Agricultural commodities 'primed for a bounce'
The extent of the liquidation in agricultural commodities has left them "primed for a bounce", with corn and soybeans looking particularly strong prospects, but cocoa and wheat among the least promising.
The "significant sell-off" in farm commodity prices since late August has meant that "a number of agri prices have now fallen below fair value", Rabobank analysts said.
The extent of the liquidation is evident in cut of more than 510,000 lots in five weeks in speculators' net long position in agricultural commodity futures, leaving it "dislocated from average levels".
Meanwhile, commercial buyers have been "capitalising on" lower prices, increasing their position by nearly 600,000 lots in three weeks.
"On this evidence we see support… for most of the agri complex if prices move lower once again and positive margins are locked in," the bank said.
"Agri markets are primed for a bounce."
'The most upside'
The bank, while cutting near-term price forecasts pretty much across the complex to reflect the sell-off, lifted estimates for futures of some crops for later in 2012.

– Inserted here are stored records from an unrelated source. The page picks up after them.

(** * server.js: the in-memory relay between trackers and the dashboard

    A shallow embedding of [src/server.js].  The two process-wide tables
    [deviceData] and [commands] are plain JavaScript objects created by the
    literal [{}]; the four route handlers read and write them with computed
    member access ([deviceData[deviceId]]).  The embedding keeps what that
    access does in JavaScript: own properties first, then the prototype chain
    down to [Object.prototype], and the [__proto__] accessor.

    Conventions.
    - [Date.now()] is an input of every handler run (an integer, in ms).
    - A response is the status code the handler sets and the JavaScript
      value it hands to [res.send] / [res.json]; what Express makes of them
      afterwards (the JSON text, a 304 for a conditional request) is not
      modelled.  When a handler throws, it has handed over nothing and the
      error handler of Express answers 500.
    - [console.log] / [console.error] write to the process log only and are
      left out.
    - [express.json()] (strict mode, its default) turns a JSON request into
      an object or an array.  When it parsed nothing, [req.body] is the empty
      object under Express 4 and [undefined] under Express 5; the repository
      pins no version, so a handler may find either. *)

From Stdlib Require Import ZArith QArith.
From stdpp Require Import base option list strings gmap fin_maps pretty.

Local Set Warnings "-register-all".
Local Open Scope string_scope.
Local Open Scope Z_scope.

(** ** Values *)

(** What [JSON.parse] can produce.  Objects are finite maps from property
    names to values ([JSON.parse] keeps the last of several equal keys).
    A number is the rational value of the double; the handlers store
    numbers, return them and test them against zero, nothing else (a
    literal that overflows to [Infinity] behaves there as any non-zero
    number). *)
Inductive json : Type :=
  | JNull
  | JBool (b : bool)
  | JNum (q : Q)
  | JStr (s : string)
  | JArr (l : list json)
  | JObj (o : gmap string json).

(** An object literal of the program: its own properties.  Every such
    object has [Object.prototype] as prototype. *)
Abbreviation obj := (gmap string json).

(** A value met at run time by the handlers: JSON data, [undefined], one of
    the functions that live on [Object.prototype], or [Object.prototype]
    itself. *)
Inductive value : Type :=
  | VUndefined
  | VJson (j : json)
  | VBuiltin (name : string)
  | VObjectPrototype.

(** [typeof v] *)
Definition typeof (v : value) : string :=
  match v with
  | VUndefined => "undefined"
  | VJson JNull => "object"
  | VJson (JBool _) => "boolean"
  | VJson (JNum _) => "number"
  | VJson (JStr _) => "string"
  | VJson (JArr _) => "object"
  | VJson (JObj _) => "object"
  | VBuiltin _ => "function"
  | VObjectPrototype => "object"
  end.

(** ToBoolean: what [!v], [v || d] and [if (v)] look at.  Numbers coming
    from JSON are never NaN. *)
Definition truthy (v : value) : bool :=
  match v with
  | VUndefined => false
  | VJson JNull => false
  | VJson (JBool b) => b
  | VJson (JNum q) => negb (Qeq_bool q 0)
  | VJson (JStr s) => negb (String.eqb s "")
  | VJson (JArr _) => true
  | VJson (JObj _) => true
  | VBuiltin _ => true
  | VObjectPrototype => true
  end.

(** The time stamp [Date.now()] as a JavaScript number. *)
Definition jtime (t : Z) : json := JNum (inject_Z t).

(** ** Property access *)

(** The data properties of [Object.prototype] (all of them functions,
    writable and not enumerable).  [__proto__] is the one accessor
    property and is treated apart. *)
Definition object_prototype_methods : list string :=
  [ "constructor"; "__defineGetter__"; "__defineSetter__"; "hasOwnProperty";
    "__lookupGetter__"; "__lookupSetter__"; "isPrototypeOf";
    "propertyIsEnumerable"; "toString"; "valueOf"; "toLocaleString" ].

Definition is_object_prototype_method (k : string) : bool :=
  bool_decide (k ∈ object_prototype_methods).

(** [v.k] for a field name [k] that no built-in prototype defines: the
    names the handlers read with a dot ([latitude], [longitude], [rssi],
    [buzzer]) and the other names of the records ([timestamp], [message],
    ...).  The lookup succeeds only on an own property of an object; on a
    primitive, an array, a function or [Object.prototype] it gives
    [undefined].  On [null] and [undefined] themselves the read throws:
    see [dot]. *)
Definition field (v : value) (k : string) : value :=
  match v with
  | VJson (JObj o) =>
      match o !! k with
      | Some j => VJson j
      | None => VUndefined
      end
  | _ => VUndefined
  end.

(** [v.k] as the program evaluates it: reading a property of [undefined]
    or [null] throws a TypeError ([None]); on every other value it is
    [field v k]. *)
Definition dot (v : value) (k : string) : option value :=
  match v with
  | VUndefined => None
  | VJson JNull => None
  | _ => Some (field v k)
  end.

(** ** The two tables *)

(** A table is the object [{}] the module creates, as it evolves: its own
    properties, each holding a record written by a handler, and its
    [[Prototype]] slot, which is [Object.prototype] ([None]) until an
    assignment to the key [__proto__] replaces it by a record. *)
Record table : Type := Table {
  own : gmap string obj;
  proto : option obj
}.

Definition empty_table : table := Table ∅ None.

(** [t[k]]: OrdinaryGet.  An own property wins; else the prototype record,
    if any, is asked for an own property; else [Object.prototype] answers,
    with one of its methods, with the table's prototype for [__proto__]
    (the getter is run on the table), or with [undefined]. *)
Definition table_get (t : table) (k : string) : value :=
  match own t !! k with
  | Some r => VJson (JObj r)
  | None =>
      match proto t with
      | Some p =>
          match p !! k with
          | Some j => VJson j
          | None =>
              if String.eqb k "__proto__" then VJson (JObj p)
              else if is_object_prototype_method k then VBuiltin k
              else VUndefined
          end
      | None =>
          if String.eqb k "__proto__" then VObjectPrototype
          else if is_object_prototype_method k then VBuiltin k
          else VUndefined
      end
  end.

(** Does the assignment [t[k] = r] end in the [__proto__] setter of
    [Object.prototype]?  Only when the key is [__proto__] and neither the
    table nor its prototype record has a data property of that name. *)
Definition reaches_proto_setter (t : table) (k : string) : bool :=
  String.eqb k "__proto__"
  && bool_decide (own t !! k = None)
  && match proto t with
     | Some p => bool_decide (p !! k = None)
     | None => true
     end.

Corn futures offered "the most upside", and looked set to average $7.00 a bushel in the first three months of next year, as measured by Chicago's near-term contract. The current near-term lot, for December delivery, stood at $6.59 a bushel On Monday.
The bank lifted to 5.1bn bushels its estimate for corn use by US biofuels plants in 2011-12, 100m bushels above the official US forecast, estimating ethanol producer margins at a two-year high of $0.49 per gallon.
However, soybean futures "must outperform Chicago corn in the early months of 2012" to encourage northern hemisphere sowings of the oilseed.
Furthermore, the ability of soybean futures to remain above $12 a bushel, despite a sell-off by speculators, "is a clear indicator of fair value," the bank said.
'Further correction expected'
Wheat looked set to "continue underperforming relative to the rest of the grains and oilseeds complex", weighed down Russia's cut-price exports and a world harvest now forecast by the US Department of Agriculture as the third-largest on record.
Indeed, Rabobank hiked its own estimate for the harvest in Australia, the southern hemisphere's biggest exporter of the grain, from 24m tonnes to 25.7m tonnes thanks to "substantial rainfall throughout September".
The bank also cut estimates for cocoa futures heading into 2012, with "further correction expected… due to harvest pressure and continued weakness in demand".
While Europe's July-to-September cocoa grind hit a record high of 377,400 tonnes, this data had been "skewed" by a knock-on effect from the turmoil in the Ivory Coast, the top producing country, earlier this year, which "shuttered capacity".
Soft cocoa butter prices, and "recent weakness" in cocoa powder prices in Europe and the US had "likely put processing margins near negative".